= Franz Eck =

German violinist

Franz Eck (1776 – c. 1810) was a German violinist. His violin technique, acquired from the Mannheim school of playing in the court orchestra of Mannheim, was passed to his pupil Louis Spohr.

==Life==
Eck was born in Mannheim, baptised on 9 February 1776. His father Georg Eck was a horn-player in the court orchestra of the Elector Palatine in Mannheim; his brother Johann Friedrich, born in 1766, was a violinist and member of the court orchestra, described by Johann Friedrich Reichardt as "having all the qualities of a really great player—large tone, perfect intonation, taste and feeling".

Franz was a pupil of his brother.
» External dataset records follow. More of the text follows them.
Definition a7 : Allocation :=
  {| ok := true; cached_tokens := 4; cached_blocks := 2; table := [0; 1]%N; pinned := Some 1%N; owner_ := true |}.

(** What the run shows: the second request is served from the cache while the
    worker still holds its job. *)
Lemma e7_shape : eng_live e7 = [(q, a7)] ∧ eng_hands e7 = {[0 := (0%N, Copies)]}.
Proof. vm_compute. split; reflexivity. Qed.

Lemma go ev e e' : reached 1 kv e → permitted kv ev e → run_event 1 ev e = Ok e' → reached 1 kv e'.
Proof. intros. by eapply reached_event. Qed.

Definition a1' : Allocation :=
  {| ok := true; cached_tokens := 0; cached_blocks := 0; table := [0; 1]%N; pinned := None; owner_ := true |}.

Lemma e0_reached : reached 1 kv e0.
Proof. eapply reached_make; [|apply Example2.specs_fit|apply tiers_nodup| | |apply m0_made]; done. Qed.

Lemma e1_reached : reached 1 kv e1.
Proof. apply (go (Call (Acquire q)) e0); [apply e0_reached|done|vm_compute; reflexivity]. Qed.

Lemma compute_permitted e k id bs :
  eng_live e = [(q, a1')] → table a1' !! k = Some id → in_compute (pool_ (eng_mgr e)) id →
  (∃ ptr, block_data id (pool_ (eng_mgr e)) = Ok (Some ptr, pool_ (eng_mgr e))) →
  length bs = N.to_nat (block_bytes (cfg_ (pool_ (eng_mgr e)))) → permitted kv (Compute 0 k bs) e.
Proof.
  destruct e as [s live]. simpl. intros -> Hk Hc Hp Hl. exists q, a1', id. split_and!; try done. simpl. lia.
Qed.

Lemma e2_reached : reached 1 kv e2.
Proof.
  apply (go (Compute 0 0 (replicate 8 Byte.x01)) e1); [apply e1_reached| |vm_compute; reflexivity].
  apply (compute_permitted e1 0 0%N); [vm_compute; reflexivity|done| | |vm_compute; reflexivity].
  - eexists. split; [vm_compute; reflexivity|done].
  - eexists. vm_compute. reflexivity.
Qed.

Lemma e3_reached : reached 1 kv e3.
Proof.
  apply (go (Compute 0 1 (replicate 8 Byte.x02)) e2); [apply e2_reached| |vm_compute; reflexivity].
  apply (compute_permitted e2 1 1%N); [vm_compute; reflexivity|done| | |vm_compute; reflexivity].
  - eexists. split; [vm_compute; reflexivity|done].
  - eexists. vm_compute. reflexivity.
Qed.

Lemma e4_reached : reached 1 kv e4.
Proof.
  apply (go (Call (Release 0 q)) e3); [apply e3_reached| |vm_compute; reflexivity].
  assert (eng_live e3 = [(q, a1')]) as El by (vm_compute; reflexivity).
  assert (block_tokens_ (tree_ (eng_mgr e3)) = 2 ∧ clock_ (tree_ (eng_mgr e3)) = 0%N) as [Eb Ec]
    by (vm_compute; split; reflexivity).
  assert (computed kv (pool_ (eng_mgr e3)) 2 q a1' 0 ∧ computed kv (pool_ (eng_mgr e3)) 2 q a1' 1) as [H0 H1].
  { split; intros id; intros [= <-]; vm_compute; reflexivity. }
  destruct e3 as [s live]. cbn [eng_live eng_mgr] in *. subst live. split; [split|].
  - exists q, a1'. split; [done|]. split; [done|simpl; lia].
  - rewrite Ec. done.
  - intros q0 a k [= <- <-] Hk. rewrite Eb in *. change (length q / 2) with 2 in Hk.
    destruct k as [|[|k]]; [exact H0|exact H1|lia].
Qed.

Lemma e5_reached : reached 1 kv e5.
Proof. apply (go (Call (Turn 0)) e4); [apply e4_reached|by destruct e4|vm_compute; reflexivity]. Qed.

Lemma e6_reached : reached 1 kv e6.
Proof. apply (go (Call (Turn 0)) e5); [apply e5_reached|by destruct e5|vm_compute; reflexivity]. Qed.

Lemma e7_reached : reached 1 kv e7.
Proof.
  apply (go (Call (Acquire q)) e6); [apply e6_reached| |vm_compute; reflexivity].
  assert (block_tokens (mgr_cfg_ (eng_mgr e6)) = 2%N ∧ clock_ (tree_ (eng_mgr e6)) = 1%N ∧ eng_live e6 = []) as (Eb & Ec & El)
    by (vm_compute; split_and!; reflexivity).
  destruct e6 as [s live]. cbn [eng_live eng_mgr] in *. subst live.
  split; [|done]. unfold legal. rewrite Eb, Ec. done.
Qed.

Lemma serving_faithful_witness :
  ∃ id, table a7 !! 1 = Some id ∧ block_contents (pool_ (eng_mgr e7)) id = Some (replicate 8 Byte.x02).
Proof.
  destruct (serving_faithful 1 kv e7 e7_reached) as [Hs _]. destruct e7_shape as [El _].
  destruct (Hs q a7 1) as (id & Hid & Hc); [rewrite El; by left|simpl; lia|]. exists id. split; [exact Hid|].
  rewrite Hc. vm_compute. reflexivity.
Defined.

Lemma serving_isolated_witness :
  ∃ e8, run_event 1 (Call (Turn 0)) e7 = Ok e8 ∧
    block_contents (pool_ (eng_mgr e8)) 0%N = block_contents (pool_ (eng_mgr e7)) 0%N.
Proof.
  set (ev := Call (Turn 0)). assert (permitted kv ev e7) as Hp by (by destruct e7).
  assert (run_event 1 ev e7 = Ok (after ev e7)) as Hr by (vm_compute; reflexivity).
  assert (eng_live (after ev e7) = [(q, a7)]) as El' by (vm_compute; reflexivity).
  exists (after ev e7). split; [exact Hr|]. destruct e7_shape as [El _].
  rewrite (serving_isolated 1 kv ev e7 _ (q, a7) 0%N e7_reached Hp Hr).
  - reflexivity.
  - rewrite El. by left.
  - rewrite El'. by left.
  - simpl. by left.
Defined.

(** One thread, one job, halfway through: two rounds. *)
Lemma serving_workers_finish_witness :
  (∃ e', run_events 1 (turns_of [0; 0]) e7 = Ok e' ∧ eng_hands e' = ∅ ∧
     ∃ e2, run_event 1 (Call (Wait 0)) e' = Ok e2 ∧ in_compute (pool_ (eng_mgr e2)) 1%N) ∧
  ∃ e2, run_event 1 (Call (Wait 0)) e7 = Ok e2 ∧ in_compute (pool_ (eng_mgr e2)) 1%N.
Proof.
  destruct e7_shape as [El _].
  assert (workers_ (pool_ (eng_mgr e7)) = 1%N ∧ work (pool_ (eng_mgr e7)) = 2) as [Ew Ek] by (vm_compute; split; reflexivity).
  destruct (serving_workers_finish 1 kv e7 [[0]; [0]] e7_reached) as [(e' & Hrun & _ & _ & Hh & _ & Hc) Hw].
  - rewrite Ew. assert (round_of 1 [0]) as R by (intros w Hlt; assert (w = 0) as -> by lia; by left).
    do 2 (constructor; [exact R|]). constructor.
  - rewrite Ek. reflexivity.
  - split.
    + exists e'. split; [exact Hrun|]. split; [exact Hh|]. destruct (Hc 0 (q, a7)) as (e2 & E & Hin); [by rewrite El|].
      exists e2. split; [exact E|]. apply Hin. simpl. right. by left.
    + destruct (Hw 0 (q, a7)) as [(e2 & E & Hin)|[_ Hf]]; [by rewrite El| |destruct Hf; exact round_robin_fair].
      exists e2. split; [exact E|]. apply Hin. simpl. right. by left.
Defined.
End ExampleServing.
He entered the court orchestra of Munich about 1789; he left the city in 1801 because of a love-affair, and travelled in 1802 through Germany, gaining a great reputation as violinist. The Duke of Brunswick was at that time looking out for a master on the violin for Louis Spohr, then 18, in whose rising talent he took a lively interest, and he invited Eck to Brunswick so that Spohr would be his pupil. They set out on a tour to Russia, Spohr getting instruction at the places where the journey was broken, but otherwise profiting chiefly by hearing his master.

In his autobiography, Spohr speaks very highly of Eck as a violin-player. He describes his style as powerful without harshness, exhibiting a great variety of subtle and tasteful nuances, irreproachable in his execution of difficult passages, and altogether possessing a great and peculiar charm in performance. On the other hand, Eck was evidently an indifferent musician, unable to enter into the compositions of the great masters, and showing great incapacity in his own attempts at composition. That he was not ashamed to pass off unpublished compositions of his brother and other composers under his own name confirms the low estimate of his general character to be gathered from Spohr's narrative.

On arriving at St Petersburg in 1803 he met with great success, and was appointed solo violinist to the Court, but becoming involved in a scandalous affair, he fell into disgrace and was transported by the police over the Russian frontier. His health broke down and he became insane. After living for some time near Nancy, France, where his brother had settled, he appears to have died in a mental hospital in Bamberg in 1809 or 1810. Eck's importance in musical history rests mainly on the fact of his having been the master of Spohr, and thus having handed over to that great artist the traditions and principles of the celebrated Mannheim school of violin-playing.